Records supplied: Begin
(** When the fetch resolves and the merge completes, both files issue the
    GET and then the PUT of the merged collector under the fetched tag. *)
Lemma update_collector_log (collector_id name description category
    fields : value) (tr : transport) (r : AxiosResponse)
    (cur : value) (m : object) :
  tr [] (collector_get collector_id) = Resolve r ->
  Get r.(data) "collector" = Normal cur ->
  merge_collector cur name description category fields = Normal m ->
  let put := collector_put collector_id m (header "etag" r.(headers)) in
  snd (run (ServerTool.update_collector collector_id name description
              category fields) tr)
  = [collector_get collector_id; put]
  /\ snd (run (ToolsArray.update_collector collector_id name description
                 category fields) tr)
     = [collector_get collector_id; put].
Proof.
  intros Hget Hcur Hm put. subst put.
  unfold ServerTool.update_collector, ToolsArray.update_collector,
    ToolsArray.rethrow, collector_put.
  unfold collector_get in *. run_async.
  rewrite Hget. cbv beta iota. rewrite Hcur. cbv beta iota.
  rewrite Hm. cbv beta iota. cbn [app].
  split.
  - next_outcome; reflexivity.
  - next_outcome; [ | destruct response ]; reflexivity.
Qed.

(** C1, as the claim words it, fails: the body of the PUT is not the
    object [{name: 'B', description: 'd', category: 'c'}]; the collector
    travels under a [collector] key, and the JSON sent differs too. *)
Lemma update_collector_body_is_wrapped :
  exists put,
    snd (run (ServerTool.update_collector (VStr "123") (VStr "B") VUndefined
                VUndefined VUndefined) serves_A)
    = [collector_get (VStr "123"); put]
    /\ put.(body) <> VObj [("name", VStr "B"); ("description", VStr "d");
                           ("category", VStr "c")]
    /\ JSON_stringify put.(body)
       <> JSON_stringify (VObj [("name", VStr "B");
                                ("description", VStr "d");
                                ("category", VStr "c")]).
Proof.
  eexists. split; [reflexivity | ]. split.
  - cbn [body]. discriminate.
  - vm_compute. discriminate.
Qed.

(** C1, amended. When the fetch returns data whose [collector] is
    [{name: 'A', description: 'd', category: 'c'}] under the ETag "v1" and
    the caller supplies only [name = 'B'], both files issue the GET and
    then exactly one PUT; its body is [{collector: C}] with [C] the fetched
    collector with [name] replaced by 'B', [description] 'd' and [category]
    'c' unchanged and a [fields] property that is undefined, which the
    JSON sent omits; its If-Match header is "v1". *)
Theorem update_collector_name_only (collector_id : value) (tr : transport)
    (r : AxiosResponse) :
  tr [] (collector_get collector_id) = Resolve r ->
  Get r.(data) "collector" = Normal (VObj fetched_A) ->
  header "etag" r.(headers) = VStr "v1" ->
  exists put,
    snd (run (ServerTool.update_collector collector_id (VStr "B") VUndefined
                VUndefined VUndefined) tr)
    = [collector_get collector_id; put]
    /\ snd (run (ToolsArray.update_collector collector_id (VStr "B")
                   VUndefined VUndefined VUndefined) tr)
       = [collector_get collector_id; put]
    /\ put.(method) = PUT
    /\ put.(url) = "/v1/collectors/" ++ ToString collector_id
    /\ put.(body)
       = VObj [("collector", VObj [("name", VStr "B");
                                   ("description", VStr "d");
                                   ("category", VStr "c");
                                   ("fields", VUndefined)])]
    /\ JSON_stringify put.(body)
       = JSON_stringify (VObj [("collector", VObj [
           ("name", VStr "B");
           ("description", VStr "d");
           ("category", VStr "c")])])
    /\ put.(req_headers) = [("If-Match", VStr "v1")].
Proof.
  intros Hget Hcur Htag.
  destruct (update_collector_log collector_id (VStr "B") VUndefined
              VUndefined VUndefined tr Hget Hcur
              (merge_collector_object fetched_A _ _ _ _)) as [HB HA].
  rewrite Htag in HB, HA.
  eexists. split; [exact HB | ]. split; [exact HA | ].
  repeat split.
Qed.

Lemma update_collector_name_only_witness :
  exists put,
    snd (run (ServerTool.update_collector (VStr "123") (VStr "B") VUndefined
                VUndefined VUndefined) serves_A)
    = [collector_get (VStr "123"); put]
    /\ put.(req_headers) = [("If-Match", VStr "v1")].
Proof.
  destruct (update_collector_name_only (VStr "123") serves_A
              (r := {| status := 200; headers := [("etag", "v1")];
                       data := VObj [("collector", VObj fetched_A)] |})
              eq_refl eq_refl eq_refl)
    as [put [HB [_ [_ [_ [_ [_ Hh]]]]]]].
  exists put. split; [exact HB | exact Hh].
Defined.

(** C2. In the merge of [update_collector] on a fetched collector object,
    [description] takes the supplied value whenever that is not undefined
    (the empty string included), while [name], [category] and [fields]
    take the supplied value only when it is truthy and keep the fetched
    one otherwise (so a supplied empty [name] or [category], or a falsy
    [fields], is not written); every other property is the fetched one.
    The merged object is the body, under [collector], of the one PUT both
    files issue. *)
Theorem update_collector_merge (collector_id name description category
    fields : value) (tr : transport) (r : AxiosResponse) (o : object) :
  tr [] (collector_get collector_id) = Resolve r ->
  Get r.(data) "collector" = Normal (VObj o) ->
  exists m,
    merge_collector (VObj o) name description category fields = Normal m
    /\ snd (run (ServerTool.update_collector collector_id name description
                   category fields) tr)
       = [collector_get collector_id;
          collector_put collector_id m (header "etag" r.(headers))]
    /\ snd (run (ToolsArray.update_collector collector_id name description
                   category fields) tr)
       = [collector_get collector_id;
          collector_put collector_id m (header "etag" r.(headers))]
    /\ lookup "description" m
       = (if is_undefined description then lookup "description" o
          else description)
    /\ (description = VStr "" -> lookup "description" m = VStr "")
    /\ lookup "name" m = (if truthy name then name else lookup "name" o)
    /\ lookup "category" m
       = (if truthy category then category else lookup "category" o)
    /\ lookup "fields" m
       = (if truthy fields then fields else lookup "fields" o)
    /\ (name = VStr "" -> lookup "name" m = lookup "name" o)
    /\ (category = VStr "" -> lookup "category" m = lookup "category" o)
    /\ (truthy fields = false -> lookup "fields" m = lookup "fields" o)
    /\ (forall k,
          k <> "name" -> k <> "description" -> k <> "category" ->
          k <> "fields" -> lookup k m = lookup k o).
Proof.
  intros Hget Hcur.
  pose proof (merge_collector_object o name description category fields)
    as Hm.
  destruct (update_collector_log collector_id name description category
              fields tr Hget Hcur Hm) as [HB HA].
  exists (merged o name description category fields).
  split; [exact Hm | ]. split; [exact HB | ]. split; [exact HA | ].
  rewrite !lookup_merged. cbn [String.eqb Ascii.eqb Bool.eqb].
  split; [reflexivity | ].
  split; [intros ->; reflexivity | ].
  split; [reflexivity | ]. split; [reflexivity | ]. split; [reflexivity | ].
  split; [intros ->; reflexivity | ].
  split; [intros ->; reflexivity | ].
  split; [intros Hfalse; unfold or_else; rewrite Hfalse; reflexivity | ].
  intros k H1 H2 H3 H4.
  rewrite lookup_merged.
  apply String.eqb_neq in H1, H2, H3, H4.
  rewrite (String.eqb_sym "fields" k), (String.eqb_sym "category" k),
    (String.eqb_sym "description" k), (String.eqb_sym "name" k).
  rewrite H1, H2, H3, H4. reflexivity.
Qed.

(** Empty strings for all three texts against [fetched_A]: only the
    description is written empty. *)
Lemma update_collector_merge_witness :
  exists m,
    snd (run (ServerTool.update_collector (VStr "123") (VStr "") (VStr "")
                (VStr "") VUndefined) serves_A)
    = [collector_get (VStr "123");
       collector_put (VStr "123") m (VStr "v1")]
    /\ lookup "name" m = VStr "A"
    /\ lookup "description" m = VStr ""
    /\ lookup "category" m = VStr "c".
Proof.
  destruct (update_collector_merge (VStr "123") (VStr "") (VStr "")
              (VStr "") VUndefined serves_A
              (r := {| status := 200; headers := [("etag", "v1")];
                       data := VObj [("collector", VObj fetched_A)] |})
              (o := fetched_A) eq_refl eq_refl)
    as [m [_ [HB [_ [_ [Hd [_ [_ [_ [Hn [Hc _]]]]]]]]]]].
  exists m. split; [exact HB | ].
  split; [exact (Hn eq_refl) | ].
  split; [exact (Hd eq_refl) | exact (Hc eq_refl)].
Defined.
Records supplied: End
> _Task statement_
Copy out the range of lines above starting at the line with "else description)" and ending at the line with "(if truthy category", exactly and including both.

> _Solved exercise_
          else description)
    /\ (description = VStr "" -> lookup "description" m = VStr "")
    /\ lookup "name" m = (if truthy name then name else lookup "name" o)
    /\ lookup "category" m
       = (if truthy category then category else lookup "category" o)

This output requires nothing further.